Once my obsession with organisation set in, the intrusive thoughts weren’t far behind. I became terrified that I would blurt out swear words in church or say something unkind to people I loved. I knew I didn’t want to do those things, but the fear that I might do so against my will was so powerful that I would often clap my hands over my mouth or dig my nails so sharply into the skin of my palms that I left deep crescent indentations behind.

As the years passed, I would often lose 8-10 hours of my day in silent, obsessive rumination, reviewing my exact words or actions in a feverish scrabble for certainty. I needed to know that I had not said or done something bad or offensive, and I became terrified of the possibility that I might have said or done the wrong thing. When I couldn’t find certainty in mental review, I went down a Google rabbit-hole to see if my worst fears made me a terrible person in the court of public opinion.

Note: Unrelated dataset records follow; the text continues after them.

(* ===== verification/LogicalSamples.v ===== *)
(** * An engine and two tables the rewrite's witness runs on

    Columns found by their qualified names, builders that build, and tables of one column: the two a URL
    backs hold no NULL, and one no footer describes holds one. *)
From stdpp Require Import strings.
From S2P Require Import Prelude Interval PlanIR PlanCommon Physical ScanMeta TransCommon TransSamples Logical LogicalSql.
Open Scope nat_scope.

(** A column by its name, and by its relation where it has one. *)
Definition same_column (c o : ColumnName) : Prop :=
  cn_name o = cn_name c /\ (cn_relation c = None \/ cn_relation o = cn_relation c).
#[export] Instance same_column_dec c o : Decision (same_column c o).
Proof. unfold same_column. apply _. Defined.
Definition demo_index (cs : list ColumnName) (c : ColumnName) : option nat := fst <$> list_find (same_column c) cs.

Definition demo_group (n : nat) : DFSchema :=
  replicate n (None, {| field_name := "count"; data_type := Int64; nullable := false |}).

#[export] Instance demo_api : LogicalApi := {|
  index_of_column := demo_index; has_column := fun cs c => bool_decide (is_Some (demo_index cs c));
  all_out_ref_exprs := fun _ => []; local_file := Some;
  filter_plan := fun e p => Ok (LFilter e p); filtered := fun p e => Ok (LFilter e p);
  aggregated := fun p gs fs => Ok (LAggregate gs fs (demo_group (length gs + length fs)) p) |}.

(** Functions and arithmetic are not the samples': they answer NULL. *)
#[export] Instance demo_sql : Sql := {|
  Cell := Z; truth := fun v => negb (v =? 0)%Z; of_bool := fun b : bool => if b then 1%Z else 0%Z; of_int := fun z => z;
  literal := fun v => match scalar_value v with Some (DInt z) => Some z | _ => None end;
  cell_eq := Z.eqb; operate := fun _ _ _ => None; apply_function := fun _ _ => None;
  table_rows := fun _ paths s =>
    match paths with
    | Some _ => [replicate (length s) (Some 1%Z); replicate (length s) (Some 2%Z)]
    | None => [replicate (length s) (Some 1%Z); replicate (length s) None]
    end;
  sorted := fun _ l => map snd l;
  grouped := fun g fs l =>
    if decide (g = 0 /\ fs = ["count"])
    then [[Some (Z.of_nat (length (List.filter (fun row => forallb (forallb (fun v => bool_decide (is_Some v))) row.2) l)))]] else [];
  other_rows := fun _ _ _ _ => [] |}.

#[local] Existing Instance demo_session.

Lemma demo_found c cs i : demo_index cs c = Some i <->
  exists o, cs !! i = Some o /\ same_column c o /\ forall j o', cs !! j = Some o' -> j < i -> ~ same_column c o'.
Proof.
  unfold demo_index. rewrite fmap_Some. split.
  - intros ([j o] & Hf & ->). apply list_find_Some in Hf as (? & ? & ?). eauto.
  - intros (o & H1 & H2 & H3). exists (i, o). split; [|done]. by apply list_find_Some.
Qed.

#[export] Instance demo_laws : SqlLaws.
Proof.
  split; cbn.
  - by intros [].
  - done.
  - done.
  - intros z. by eexists.
  - intros t [paths|] s r Hr; cbn in Hr; set_unfold in Hr; destruct Hr as [->|[->|[]]]; apply length_replicate.
  - intros t [paths|] s c i r Hs Hi Hr; [|done]. apply demo_found in Hi as (o & Hi & _).
    apply lookup_lt_Some in Hi. rewrite columns_length in Hi.
    set_unfold in Hr. destruct Hr as [->|[->|[]]]; eexists; by apply lookup_replicate_2.
  - done.
  - intros g fs l r. case_decide as Hd; [|by intros ?%elem_of_nil]. destruct Hd as [-> ->].
    intros ->%list_elem_of_singleton. done.
  - intros l Hl. rewrite decide_True by done. do 4 f_equal.
    induction Hl as [|row l [v Hv] _ IH]; [done|]. cbn. rewrite Hv. cbn. by rewrite IH.
  - by intros ????? ?%elem_of_nil.
  - intros c cs. rewrite decide_True; [done|]. split; [done|by right].
  - intros cs c i (o & Hi & _)%demo_found. by eapply lookup_lt_Some.
  - intros l r c i Hi. unfold demo_index in *. apply fmap_Some in Hi as ([i' o] & Hi & ->).
    apply list_find_app_Some in Hi as [->|(Hl & -> & ->)]; [by left|]. right. split; [done|]. eexists. split; [done|]. cbn. lia.
  - intros cs c. by rewrite bool_decide_eq_true.
  - intros alias ours theirs c i Hall Hnames (o & Hi & [Hn Hr] & Hfirst)%demo_found.
    assert (Hat : forall j, cn_name <$> theirs !! j = cn_name <$> ours !! j) by (intros j; rewrite <- !list_lookup_fmap; exact (f_equal (lookup j) (eq_sym Hnames))).
    apply demo_found. pose proof (Hat i) as Ho. rewrite Hi in Ho. apply fmap_Some in Ho as (o2 & Ho2 & Hn2).
    exists o2. split_and!; [done|split; [cbn; congruence|by left]|]. intros j o3 Hj Hlt [Hn3 _]. cbn in Hn3.
    pose proof (Hat j) as Ho4. rewrite Hj in Ho4. symmetry in Ho4. apply fmap_Some in Ho4 as (o4 & Ho4 & Hn4).
    apply (Hfirst j o4 Ho4 Hlt). split; [congruence|]. apply list_elem_of_lookup_2, Hall in Hi, Ho4.
    destruct Hr as [Hr|Hr]; [by left|right; congruence].
  - by intros e p q [= <-].
  - by intros p e q [= <-].
  - intros p gs fs q [= <-]. eexists. split; [done|]. apply length_replicate.
Qed.

(** [SELECT * FROM t WHERE NOT (t.k IN (SELECT s.k FROM s))], where both hold a NULL. *)
Definition demo_table (t : string) : LogicalPlan :=
  LTableScan t None [(Some t, {| field_name := "k"; data_type := Int64; nullable := true |})].
Definition demo_not_in : LogicalPlan :=
  LFilter (LNot (LInSubquery (LColumn {| cn_relation := Some "t"; cn_name := "k" |}) (Subquery_of (demo_table "s") []) false))
    (demo_table "t").
Lemma joined_ext {R} null (mark : bool -> R) on on' bw pw jt build probe : (forall a b, on a b = on' a b) ->
  joined null mark on bw pw jt build probe = joined null mark on' bw pw jt build probe.
Proof.
  intros Hon.
  assert (Hb : forall b, matches_some on b probe = matches_some on' b probe) by (intros; apply existsb_same; auto).
  assert (Hp : forall p, matched_by on build p = matched_by on' build p) by (intros; apply existsb_same; auto).
  assert (Hpairs : pairs on build probe = pairs on' build probe).
  { unfold pairs. f_equal. apply map_ext. intros p. f_equal. apply List.filter_ext. auto. }
  assert (Hub : unmatched_build on build probe = unmatched_build on' build probe).
  { apply List.filter_ext. intros b. by rewrite Hb. }
  assert (Hup : unmatched_probe on build probe = unmatched_probe on' build probe).
  { apply List.filter_ext. intros p. by rewrite Hp. }
  destruct jt; cbn [joined]; rewrite ?Hpairs, ?Hub, ?Hup; try done; try by apply List.filter_ext.
  apply map_ext. intros b. by rewrite Hb.
Qed.

Lemma pair_list_exact cs ds nulls (on on' : list (LogicalExpr * LogicalExpr)) :
  map_outcome (fun pair_ => a ← map_subqueries f pair_.1; b ← map_subqueries f pair_.2; Good (a, b)) on = Good on' ->
  forallb (fun pair_ : LogicalExpr * LogicalExpr =>
    expr_ok cs pair_.1 && in_free pair_.1 && expr_ok ds pair_.2 && in_free pair_.2) on = true ->
  forall a b env, forallb (fun pair_ => keys_match nulls (value false pair_.1 a env) (value false pair_.2 b env)) on'
                = forallb (fun pair_ => keys_match nulls (value true pair_.1 a env) (value true pair_.2 b env)) on.
Proof.
  intros Hm%map_outcome_good Hok a b env. induction Hm as [|p p' on on' Hk _ IH]; [done|]. cbn [forallb] in Hok.
  apply andb_true_iff in Hok as [H1 H2]. rewrite <- andb_assoc in H1. apply andb_true_iff in H1 as [Hl Hr]. inv_good. subst. cbn.
  by rewrite (IH H2), (plain_exact _ _ _ E Hl), (plain_exact _ _ _ E0 Hr).
Qed.

Lemma inputs_exact ps ps' : map_outcome f ps = Good ps' -> forallb plan_well_made ps = true ->
  map columns ps' = map columns ps /\ forall env, map (fun i => plan_rows false i env) ps' = map (fun i => plan_rows true i env) ps.
Proof.
  intros Hm%map_outcome_good Hok. induction Hm as [|i i' ps ps' Hi _ IH]; [done|]. cbn in Hok |- *.
  apply andb_true_iff in Hok as [H1 H2]. destruct (IH H2) as [-> Hr], (Hf _ _ Hi H1) as [-> Hr']. split; [done|].
  intros env. by rewrite Hr, Hr'.
Qed.

Lemma other_columns_same ps ps' : map columns ps' = map columns ps -> other_columns ps' = other_columns ps.
Proof. destruct ps as [|? [|]], ps' as [|? [|]]; cbn; congruence. Qed.

(** A node that is not a filter. *)
Lemma map_parts_exact p p' : map_parts f p = Good p' -> plan_well_made p = true ->
  (forall e i, p <> LFilter e i) -> exact p p'.
Proof.
  intros Hm Hp Hno. destruct p; cbn [map_parts plan_well_made] in *; inv_good; subst;
    repeat match goal with E : (_ && _) = true |- _ => apply andb_true_iff in E as [E ?] end.
  - done.
  - destruct (Hf _ _ E0) as [Hc Hr]; [done|]. split; [done|]. intros env. rewrite !rows_projection, Hc, Hr.
    apply map_ext. intros r. by apply (plain_list_exact (columns p)).
  - by edestruct Hno.
  - destruct (Hf _ _ E0) as [Hc Hr]; [done|]. split; [done|]. intros env. rewrite !rows_sort, Hc, Hr.
    destruct (key_list_exact (columns p) _ _ E) as [Hk Hv]; [done|]. rewrite Hk. do 2 f_equal. apply map_ext. intros r. by rewrite Hv.
  - destruct (Hf _ _ E) as [Hc Hr]; [done|]. split; [done|]. intros env.
    change (cut skip fetch (plan_rows false x env) = cut skip fetch (plan_rows true p env)). by rewrite Hr.
  - destruct (Hf _ _ E) as [Hc Hr]; [done|]. split; [done|]. exact Hr.
  - destruct (Hf _ _ E1) as [Hc1 Hr1]; [done|]. destruct (Hf _ _ E2) as [Hc2 Hr2]; [done|]. split; [done|].
    intros env. rewrite !rows_join, Hc1, Hc2, Hr1, Hr2. apply joined_ext. intros a b. unfold join_matches.
    rewrite (pair_list_exact (columns p1) (columns p2) _ _ _ E Hp). f_equal. destruct filter as [e|]; inv_good; subst; [|done].
    by erewrite plain_exact.
  - destruct (Hf _ _ E1) as [Hc Hr]; [done|]. split; [done|]. intros env. rewrite !rows_aggregate, Hc, Hr.
    destruct (plain_list_exact (columns p) _ _ E) as [Hlen Hg]; [done|].
    destruct (agg_list_exact (columns p) _ _ E0) as [Hn Ha]; [done|]. rewrite Hlen, Hn. f_equal. apply map_ext.
    intros r. by rewrite Hg, Ha.
  - destruct (plain_list_exact (other_columns inputs) _ _ E) as [_ Hv]; [done|]. destruct (inputs_exact _ _ E0) as [Hc Hr]; [done|].
    split; [done|]. intros env. rewrite !rows_other, Hr, (other_columns_same _ _ Hc), Hv. f_equal. apply map_ext. intros rows.
    apply map_ext. intros r. by rewrite Hv.
Qed.
End WalkExact.

Lemma rewrite_from_exact fuel : walk_exact (rewrite_from fuel).
Proof.
  induction fuel as [|fuel IH]; intros p p' Hp Hok; cbn [rewrite_from] in Hp; [done|]. inv_good.
  destruct p; cbn [rewrite_node] in E;
    try (injection E as <-; eapply map_parts_exact; [exact IH|exact Hp|exact Hok|done]).
  eapply filter_exact; [exact IH|exact E|exact Hp|exact Hok].
Qed.
End Facts.
(** X8. When the selection returns, it returns at most [replicaCount] ids,
    as many as there are eligible nodes if these are fewer; each id is the
    id under which the registry holds a node that is active and has room
    for the file; and no id comes twice.  The registry files every node
    under its own id. *)
Theorem selection_sound
    (range_order : forall A, gmap string A -> list (string * A))
    fileSize replicaCount nm ids :
  RangeOrder range_order ->
  (forall id n, nodes nm !! id = Some n -> ID n = id) ->
  GetOptimalStorageNodes range_order fileSize replicaCount nm = Ok ids ->
  Z.of_nat (length ids)
  = Z.min replicaCount
      (Z.of_nat (length (List.filter (eligible fileSize)
                           (snd <$> map_to_list (nodes nm)))))
  /\ NoDup ids
  /\ (forall id, id ∈ ids ->
        exists n, nodes nm !! id = Some n
                  /\ Status n = "active" /\ avail n >= fileSize).
Proof.
  intros Hord Hkeys. unfold GetOptimalStorageNodes.
  set (visited := snd <$> range_order Node (nodes nm)).
  set (elig := List.filter (eligible fileSize) visited).
  destruct (PlacementProps.sort_by_avail_spec elig) as [Hperm _].
  rewrite PlacementProps.min_Zmin.
  destruct (Z.ltb_spec (Z.min replicaCount (Z.of_nat (length (sort_by_avail elig)))) 0)
    as [|Hnn]; [done|].
  intros [= <-].
  assert (Hvis : visited ≡ₚ snd <$> map_to_list (nodes nm)).
  { unfold visited. by rewrite (Hord Node (nodes nm)). }
  assert (Hin : forall n, n ∈ visited -> nodes nm !! ID n = Some n).
  { intros n Hn. rewrite Hvis in Hn.
    apply list_elem_of_fmap in Hn as ([k n'] & -> & Hn).
    apply elem_of_map_to_list in Hn. cbn. by rewrite (Hkeys _ _ Hn). }
  split; [|split].
  - rewrite length_fmap, length_take.
    rewrite <- (List_filter_length_perm _ _ _ Hvis). fold elig.
    rewrite (Permutation_length Hperm). lia.
  - apply (sublist_NoDup _ (ID <$> sort_by_avail elig));
      [|apply fmap_sublist, sublist_take].
    rewrite Hperm.
    apply (sublist_NoDup _ (ID <$> visited));
      [|apply fmap_sublist, List_filter_sublist].
    rewrite Hvis.
    assert (Hfst : ID <$> (snd <$> map_to_list (nodes nm))
                   = fst <$> map_to_list (nodes nm)).
    { rewrite <- list_fmap_compose. apply Forall_fmap_ext_1, Forall_forall.
      intros [k n] Hkn. apply elem_of_map_to_list in Hkn. cbn. by apply Hkeys. }
    rewrite Hfst. apply NoDup_fst_map_to_list.
  - intros id Hid. apply list_elem_of_fmap in Hid as (n & -> & Hn).
    apply (subseteq_take _ _ n) in Hn. rewrite Hperm in Hn.
    apply List_filter_elem_of in Hn as [Hv He].
    exists n. split; [by apply Hin|].
    unfold eligible in He. apply andb_true_iff in He as [Hs Ha].
    split; [by apply String.eqb_eq|]. apply Z.geb_le in Ha. lia.
Qed.

Lemma selection_sound_witness :
  RangeOrder (fun A m => map_to_list m)
  /\ (forall id n, nodes example_registry !! id = Some n -> ID n = id)
  /\ GetOptimalStorageNodes (fun A m => map_to_list m) 1000 1 example_registry
     = Ok ["n1"]
  /\ NoDup ["n1"].
Proof.
  assert (H2 : forall id n, nodes example_registry !! id = Some n -> ID n = id).
  { assert (H : map_Forall (fun id n => ID n = id) (nodes example_registry)).
    { apply (bool_decide_unpack _). vm_compute. reflexivity. }
    exact H. }
  assert (H3 : GetOptimalStorageNodes (fun A m => map_to_list m) 1000 1
                 example_registry = Ok ["n1"]) by (vm_compute; reflexivity).
  split; [exact RangeOrder_map_to_list|]. split; [exact H2|]. split; [exact H3|].
  exact (proj1 (proj2 (selection_sound (fun A m => map_to_list m) 1000 1
                         example_registry ["n1"] RangeOrder_map_to_list H2 H3))).
Defined.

It never once occurred to me that I might have Obsessive Compulsive Disorder, and I certainly didn’t think I might be autistic. I had only ever seen these conditions represented in movies like Rain Man and through off-hand comments like, ‘I’m so OCD!‘, to describe someone who liked to clean a lot. Far from envisioning a medical explanation, I had spent my life assuming that I was inherently broken and bad. I was 23-years-old before I realised there was a name for the hell in my head and that none of it was my fault. I was also shocked to learn that 92% of people who have OCD also battle at least one other disorder and that there is a high comorbidity rate between OCD and autism. 

Today, I firmly believe that misrepresentation of Obsessive Compulsive Disorder played a significant role in my years of silent suffering. If I had known that OCD was more than washing your hands or liking a tidy house, I would have sought help earlier. As I’ve been more open about my struggles, I’ve learned that hundreds of other people have suffered, undiagnosed and untreated, for the same reasons. That’s why I want to reiterate that OCD is not a joke. OCD is not an adjective. It’s not a synonym for organised. OCD savaged my childhood and stole years of my life before accurate representation empowered me to seek help.

If you think you might have OCD, I hope my story can inspire you to pursue treatment. If you don’t have OCD, please think carefully about your words. You never know what someone is going through, and you never know how the misinformation you spread could impact their future.